セリスが薪をくべると、どうやら聞こえていたらしいセッツァーは
「本体はどうにかなるんだけどな、補助機関が怪しいんだ。あの女、いい加減な設計図描きやがって」
と独り言のように返した。
 
 セッツァーは金縁の眼鏡を外すと、肩を回しセリスがしたのと同じように大きく伸びをした。
「終わった?」
「大体はな。 なんだ、またそんなガキみてぇな本読んでんのか」
床に座っていたセリスの腕を取って引き起こすと、彼は自らが何時間も前に脱ぎ捨てた上着をかけてやる。
「いいでしょ。昔からこういうのが好きなんだもの」
彼女の持つ本の表紙には臙脂の合皮が張られ、金の細いラインで植物の美しい曲線が描かれそれはまるで何処までも伸び続けるかのように生き生きとしている。

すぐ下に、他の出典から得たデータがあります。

(** The child of an actor that claimed. *)
Lemma child_good i a gain observation save_iq survey temporary arguments s :
  ServerOk s -> s.(Server.actors) !! i = Some a -> a.(Actor.phase) = Claimed gain observation save_iq survey ->
  safe s (Server.with_children (Child.mk i a.(Actor.session_id) survey arguments :: s.(Server.children))
            (change_actor i (Actor.with_phase (Running temporary)) s)).
Proof.
  intros Hs Ha Hp. set (f := Actor.with_phase (Running temporary)).
  set (child := Child.mk i a.(Actor.session_id) survey arguments).
  assert (Hnew : i ∉ map Child.actor s.(Server.children)).
  { intros Hin. apply list_elem_of_fmap in Hin as (d&Hd&Hin). pose proof (sv_children _ Hs) as Hc.
    rewrite list.Forall_forall in Hc. destruct (Hc d Hin) as (b&Hb&_&Hst). rewrite <- Hd in Hb.
    rewrite Ha in Hb. injection Hb as <-. now rewrite Hp in Hst. }
  assert (Hgate : Server.gate s = Some i) by (apply Hs; exists a; split; [exact Ha|now rewrite Hp]).
  assert (Hf : Server.actors (change_actor i f s) !! i = Some (f a)).
  { unfold change_actor. cbn. rewrite (lookup_alter_Some f i i _ a Ha). now rewrite decide_True. }
  split.
  - intros _. destruct Hs as [A B C D E F P G]. constructor; try assumption; cbn.
    + intros j. fold f. split.
      * rewrite Hgate. intros [= <-]. exists (f a). now split.
      * intros (b&Hb&Hh). apply lookup_alter_Some_inv in Hb as (b'&Hb&->). revert Hh.
        destruct (decide (i = j)) as [<-|]; intros Hh; [exact Hgate|]. apply C. eauto.
    + intros h Hh. destruct (D h Hh) as (H1&b&Hb&H2). split; [exact H1|].
      exists (if decide (i = RuntimeHandle.actor h) then f b else b).
      split; [now apply lookup_alter_Some|]. now destruct (decide _).
    + constructor.
      * exists (f a). now split.
      * apply (list.Forall_impl _ _ _ E). intros d (b&Hb&H1&H2).
        exists (if decide (i = Child.actor d) then f b else b).
        split; [now apply lookup_alter_Some|]. now destruct (decide _).
    + constructor; assumption.
    + intros j b Hb Hr. apply lookup_alter_Some_inv in Hb as (b'&Hb&->). revert Hr.
      destruct (decide (i = j)) as [<-|]; intros Hr; apply elem_of_cons; [now left|right]. now apply (P j b').
    + apply (list.Forall_impl _ _ _ G). intros t Ht. apply elem_of_cons. now right.
  - intros id. pose proof (total_change id i f s a Ha) as H.
    unfold actor_weight in H. rewrite Hp in H. cbn [Actor.phase f Actor.with_phase] in H. unfold total in *.
    change (Server.sessions (Server.with_children _ ?t)) with (Server.sessions t).
    change (Server.actors (Server.with_children _ ?t)) with (Server.actors t).
    change (Server.children (Server.with_children ?l _)) with l.
    change (Server.children (change_actor i f s)) with (Server.children s) in H.
    cbn [List.filter]. unfold surveys at 1. cbn [Child.session_id Child.survey child].
    destruct survey; cbn [is_none negb]; rewrite ?andb_true_r, ?andb_false_r; [|lia].
    destruct (bool_decide (Actor.session_id a = id)); cbn [length]; lia.
Qed.

Abbreviation record_output := (record_process_output os config).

幼稚な御伽噺が書き綴られた本は、いつだって彼女のお気に入りなのだ。
「いつか王子様が・・・か。アンタらしいな」
「どういたしまして。それより、出来上がった図面をエドガーに届けないと。今頃一人で四苦八苦してるわ」
「旋盤士か、あいつは」
「似たようなものね。飛空艇のメカニックになりたかったって」
「ほう・・・それはそれは」
セッツァーは束ねた髪を解くと、宿の歪んだ扉を開けた。
「あ、待って。これ、返すわ」
「いや、俺はいい。女が身体を冷やすといいこと無い」
「優しいのね。意外だわ」
「・・・一言多いのはこの口か」
彼の細く長い指が彼女の顎を捉えるとキスを仕掛けた。
深く甘い口付けに、セリスの持っていた本は無常にも手から滑り落ちる。
「俺の女になれ。悪いようにはしないさ」
低い声が響くと、セリスの身体は麻痺したかのように動きが取れなくなった。
同時に自身の鼓動が痛いくらいに波打つのを感じ、頬が上気する。

 セッツァーは踵を返すと、薄暗い廊下に足音を響かせながら軽く後ろ手を振りその場を去っていった。
「な、なんなのよ・・・」
一人取り残されたセリスの呟きに、無造作に開かれたページに描かれる妖精が悪戯に微笑んだ。